(** ** The pending set *)

Lemma inSyncCheck_inv lst (vm : gmap string Z) : ∀ w b w',
  inSyncCheck lst vm w = (Ok b, w') →
  w' = w ∧
  (b = false → ∃ t r, (t, r) ∈ lst ∧ vm !! t ≠ Some (version r)) ∧
  (b = true → ∀ t r, (t, r) ∈ lst → vm !! t = Some (version r)).
Proof.
  induction lst as [|[t r] lst IH]; intros w b w' H; simpl in H.
  - injection H as <- <-. repeat split; [done |]. intros _ t r Hin.
    by apply elem_of_nil in Hin.
  - destruct (vm !! t) as [v|] eqn:Ev.
    + case_bool_decide as Hv.
      * destruct (IH _ _ _ H) as (-> & Hf & Ht). repeat split.
        -- intros Hb. destruct (Hf Hb) as (t' & r' & Hin & Hne).
           exists t', r'. split; [by right | done].
        -- intros Hb t' r' Hin. apply elem_of_cons in Hin as [[= -> ->] | Hin];
             [by rewrite Ev, Hv | by apply Ht].
      * apply bind_inv_Ok in H as ([] & w1 & Ha & H). injection H as <- <-.
        unfold Assert in Ha. case_bool_decide; [| discriminate]. injection Ha as <-.
        repeat split; [| done]. intros _. exists t, r. split; [by left |].
        rewrite Ev. congruence.
    + injection H as <- <-. repeat split; [| done]. intros _. exists t, r.
      split; [by left |]. by rewrite Ev.
Qed.

Lemma padded_refl rm : padded rm rm.
Proof. intros id. by left. Qed.

Lemma padded_insert rm rm' id :
  padded rm rm' → rm' !! id = None → padded rm (<[id := ∅]> rm').
Proof.
  intros Hp Hn id'. destruct (decide (id = id')) as [<- | Hne].
  - right. rewrite lookup_insert_eq. split; [| done].
    destruct (Hp id) as [E | [E _]]; [by rewrite <- E | done].
  - rewrite lookup_insert_ne by done. apply Hp.
Qed.

(** One entry of a node map in [pending], when the map is asked for. *)
Lemma pendingOne_inv s0 acc kv w acc' w' :
  pendingOne true acc kv w = (Ok acc', w') →
  padded (revsmap s0) (revsmap (y w)) → last (y w) = last s0 →
  (∃ rm', w' = MkWorld (set_revsmap rm' (y w)) (trace w) (glog w) (gets w) (bcasts w) ∧
          padded (revsmap s0) rm') ∧
  ((acc' = acc) ∨
   (acc' = (S acc.1, <[kv.1 := kv.2]> acc.2) ∧ notInSync s0 kv.1)).
Proof.
  intros H Hp Hl. unfold pendingOne in H.
  apply bind_inv_Ok in H as (s & w1 & Hs & H). unfold getY in Hs. injection Hs as <- <-.
  destruct (revsmap (y w) !! kv.1) as [rvd|] eqn:Erm.
  - apply bind_inv_Ok in H as (b & w2 & Hc & H). injection H as <- <-.
    apply inSyncCheck_inv in Hc as (-> & Hf & _).
    split.
    + exists (revsmap (y w)). split; [by destruct w as [[]] | done].
    + destruct b; simpl; [left; by destruct acc |]. right. split; [done |].
      destruct (Hf eq_refl) as (t & r & Hin & Hne).
      apply elem_of_map_to_list in Hin. rewrite Hl in Hin.
      destruct (Hp kv.1) as [E | [E1 E2]].
      * right. exists rvd, t, r. by rewrite <- E.
      * by left.
  - apply bind_inv_Ok in H as ([] & w2 & Hset & H). injection H as <- <-.
    unfold setY in Hset. injection Hset as <-.
    split.
    + eexists. split; [reflexivity |]. by apply padded_insert.
    + right. split; [done |]. left.
      destruct (Hp kv.1) as [E | [E _]]; [by rewrite <- E | done].
Qed.

Lemma foldM_pendingOne_inv s0 l : ∀ acc w acc' w',
  foldM (pendingOne true) l acc w = (Ok acc', w') →
  padded (revsmap s0) (revsmap (y w)) → last (y w) = last s0 →
  (acc.1 = 0%nat ∨ size acc.2 ≠ 0%nat) →
  (∃ rm', w' = MkWorld (set_revsmap rm' (y w)) (trace w) (glog w) (gets w) (bcasts w) ∧
          padded (revsmap s0) rm') ∧
  (acc'.1 = 0%nat ∨ size acc'.2 ≠ 0%nat) ∧
  (∀ id node, acc'.2 !! id = Some node →
              acc.2 !! id = Some node ∨ ((id, node) ∈ l ∧ notInSync s0 id)).
Proof.
  induction l as [|kv l IH]; intros acc w acc' w' H Hp Hl Hc; simpl in H.
  - injection H as <- <-. split; [| split; [done | by left]].
    exists (revsmap (y w)). split; [by destruct w as [[]] | done].
  - apply bind_inv_Ok in H as (acc1 & w1 & Hone & H).
    destruct (pendingOne_inv s0 acc kv w acc1 w1 Hone Hp Hl) as ((rm1 & -> & Hp1) & Hacc).
    apply IH in H as ((rm' & -> & Hp') & Hc' & Hin); [| done | done |].
    + split; [by exists rm' |]. split; [done |].
      intros id node Hid. destruct (Hin id node Hid) as [H1 | [H1 H2]].
      * destruct Hacc as [-> | [-> Hn]]; [by left |]. simpl in H1.
        destruct (decide (kv.1 = id)) as [<- | Hne].
        -- rewrite lookup_insert_eq in H1. injection H1 as <-. right.
           split; [| done]. destruct kv. by left.
        -- rewrite lookup_insert_ne in H1 by done. by left.
      * right. split; [by right | done].
    + destruct Hacc as [-> | [-> _]]; [done |]. right. simpl.
      intros E. apply map_size_empty_inv in E. by apply insert_non_empty in E.
Qed.

Lemma pending_inv env w count pend smap w' :
  pending env true w = (Ok (count, pend, smap), w') →
  smap = smapAt env (gets w) ∧
  (∃ rm' queue,
     w' = MkWorld (set_workCh queue (set_revsmap rm' (y w))) (trace w) (glog w')
                  (S (gets w)) (bcasts w) ∧
     padded (revsmap (y w)) rm') ∧
  (count = 0%nat ∨ size pend ≠ 0%nat) ∧
  (∀ id node, pend !! id = Some node →
     (Tmap smap !! id = Some node ∨ Pmap smap !! id = Some node) ∧ notInSync (y w) id).
Proof.
  intros H. unfold pending in H.
  apply bind_inv_Ok in H as (smap' & w1 & Hget & H).
  unfold smapowner_get in Hget. injection Hget as <- <-.
  destruct (isPrimary (smapAt env (gets w)) (self env)); simpl in H.
  - apply bind_inv_Ok in H as (acc & w2 & Hfold & H). injection H as <- <- <- <-.
    apply (foldM_pendingOne_inv (y w)) in Hfold as ((rm' & -> & Hp) & Hc & Hin);
      [| apply padded_refl | done | by left].
    split; [done |]. split; [| split; [done |]].
    + exists rm', (workCh (y w)). split; [| done]. simpl. by destruct (y w).
    + intros id node Hid. destruct (Hin id node Hid) as [H1 | [H1 H2]];
        [simpl in H1; by rewrite lookup_empty in H1 |].
      split; [| done]. apply elem_of_app in H1 as [H1 | H1];
        apply elem_of_map_to_list in H1; auto.
  - unfold bind in H. rewrite becomeNonPrimary_run in H. simpl in H.
    case_bool_decide; [| discriminate]. unfold ret in H.
    injection H as <- <- <- <-. split; [done |]. split; [| split; [by left |]].
    + exists (revsmap (y w)), (workCh (y w) ++ [RevsReq [] false None false])%list.
      split; [| apply padded_refl]. simpl. by destruct (y w).
    + intros id node Hid. by rewrite lookup_empty in Hid.
Qed.

Lemma pendingPayload_inv m lst : ∀ acc w built w',
  pendingPayload m lst acc w = (Ok built, w') →
  w' = w ∧ built.2 = (acc.2 ++ pairsOfLast m lst)%list.
Proof.
  induction lst as [|[t r] lst IH]; intros acc w built w' H; simpl in H.
  - injection H as <- <-. by rewrite app_nil_r.
  - destruct (marshal r); [| discriminate].
    apply IH in H as (-> & ->). simpl. by rewrite <- app_assoc.
Qed.

Lemma handlePending_bcastArgs_nonempty (pend : gmap string Snode) :
  size pend ≠ 0%nat → bool_decide (nodeCount [pend] = 0%nat) = false.
Proof. intros H. apply bool_decide_eq_false_2. rewrite nodeCount_single. done. Qed.

(** What a [handlePending] that returns goes through. *)
Lemma handlePending_inv env w cnt w' :
  handlePending env w = (Ok cnt, w') →
  ∃ count pend wp,
    pending env true w = (Ok (count, pend, smapAt env (gets w)), wp) ∧
    ((count = 0%nat ∧ cnt = 0%nat ∧ w' = wp) ∨
     (count ≠ 0%nat ∧ ∃ payload,
        let m := newActionMsgInternalStr env "metasync: handle-pending"
                                         (smapAt env (gets w)) in
        let prs := pairsOfLast m (map_to_list (last (y wp))) in
        let out := foldl (pendingResult prs) (revsmap (y wp), 0%nat)
                         (callsOf env (bcasts wp) (bcastPeers env [pend])) in
        pendingPayload m (map_to_list (last (y wp))) (∅, []) wp = (Ok (payload, prs), wp) ∧
        cnt = out.2 ∧
        w' = MkWorld (set_revsmap out.1 (y wp))
               (trace wp ++
                [EvBcast (BcastCallArgs
                            (ReqArgs MethodPut (metasyncPath env) (BodyPayload payload))
                            NetworkIntraControl (CplaneOperation (config env)) [pend])
                         (DaemonID <$> bcastPeers env [pend])])
               (glog wp) (gets wp) (S (bcasts wp)))).
Proof.
  intros H. unfold handlePending in H.
  apply bind_inv_Ok in H as ([[count pend] smap] & wp & Hpend & H).
  pose proof (pending_inv env w count pend smap wp Hpend) as (-> & _ & Hc & _).
  exists count, pend, wp. split; [done |].
  case_bool_decide as Hz.
  - left. by injection H as <- <-.
  - right. split; [done |].
    apply bind_inv_Ok in H as (s & w1 & Hs & H). unfold getY in Hs. injection Hs as <- <-.
    apply bind_inv_Ok in H as ([payload prs] & w2 & Hpay & H).
    pose proof (pendingPayload_inv _ _ _ _ _ _ Hpay) as (-> & Hprs). simpl in Hprs.
    subst prs. exists payload. cbn zeta. split; [done |].
    unfold bind, broadcast in H. cbn [nodes] in H.
    rewrite handlePending_bcastArgs_nonempty in H by (destruct Hc; done).
    unfold getY, setY, ret in H. simpl in H. injection H as <- <-. done.
Qed.

Lemma asMap_pairsOfLast_sub m s :
  last_keyed s → asMap (pairsOfLast m (map_to_list (last s))) ⊆ last s.
Proof.
  intros Hk. apply map_subseteq_spec. intros t r Hr.
  apply asMap_lookup in Hr as (Ht & p & Hp & Hr).
  apply list_elem_of_fmap in Hp as ([k r'] & -> & Hin). simpl in Hr. subst r'.
  apply elem_of_map_to_list in Hin. pose proof (Hk k r Hin). by subst.
Qed.

Lemma padded_within lst rm rm' : padded rm rm' → within lst rm → within lst rm'.
Proof.
  intros Hp Hw id vm t v Hid Hv. destruct (Hp id) as [E | [_ E]].
  - rewrite E in Hid. by eapply Hw.
  - rewrite E in Hid. injection Hid as <-. by rewrite lookup_empty in Hv.
Qed.

Lemma padded_tops lst rm rm' : padded rm rm' → tops lst rm rm'.
Proof.
  intros Hp id vm t v Hid Hv. destruct (Hp id) as [E | [_ E]].
  - left. by rewrite <- E, Hid.
  - rewrite E in Hid. injection Hid as <-. by rewrite lookup_empty in Hv.
Qed.

(** [handlePending] keeps the metasyncer consistent, and advances. *)
Lemma handlePending_advances env w cnt w' :
  handlePending env w = (Ok cnt, w') → consistent (y w) →
  consistent (y w') ∧ advances w w'.
Proof.
  intros H [Hk Hw].
  apply handlePending_inv in H as (count & pend & wp & Hpend & H).
  apply pending_inv in Hpend as (_ & (rm' & queue & Hwp & Hp) & _ & _).
  assert (last (y wp) = last (y w) ∧ revsmap (y wp) = rm') as [Hl Hrm].
  { rewrite Hwp. done. }
  destruct H as [(_ & _ & ->) | (_ & payload & H)].
  - split; [split | split].
    + intros t r. rewrite Hl. apply Hk.
    + apply within_last_within. rewrite Hl, Hrm. by apply (padded_within _ _ _ Hp).
    + intros t. unfold lversion. rewrite Hl. lia.
    + rewrite Hrm. by apply padded_tops.
  - cbn zeta in H. destruct H as (_ & _ & ->). simpl.
    set (m := newActionMsgInternalStr env _ _).
    set (prs := pairsOfLast m (map_to_list (last (y wp)))).
    assert (within (last (y w)) (foldl (pendingResult prs) (revsmap (y wp), 0%nat)
                      (callsOf env (bcasts wp) (bcastPeers env [pend]))).1 ∧
            tops (last (y w)) (revsmap (y w))
                 (foldl (pendingResult prs) (revsmap (y wp), 0%nat)
                      (callsOf env (bcasts wp) (bcastPeers env [pend]))).1) as [Hw' Hg'].
    { apply (foldl_inv (λ a, within (last (y w)) a.1 ∧
                             tops (last (y w)) (revsmap (y w)) a.1)).
      - simpl. rewrite Hrm. split; [by apply (padded_within _ _ _ Hp) | by apply padded_tops].
      - intros [rm c] r _ [Hw1 Hg1]. unfold pendingResult. destruct (err r); simpl; try done.
        apply syncDone_tops; [| done | done].
        subst prs. rewrite Hl. by apply asMap_pairsOfLast_sub. }
    split; [split | split].
    + intros t r. simpl. rewrite Hl. apply Hk.
    + apply within_last_within. simpl. by rewrite Hl.
    + intros t. unfold lversion. simpl. rewrite Hl. lia.
    + simpl. by rewrite Hl.
Qed.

-=-=-

Work order: If a line in the material contains the word "discriminate", copy that line.

Finished task:
        unfold Assert in Ha. case_bool_decide; [| discriminate]. injection Ha as <-.
    case_bool_decide; [| discriminate]. unfold ret in H.
  - destruct (marshal r); [| discriminate].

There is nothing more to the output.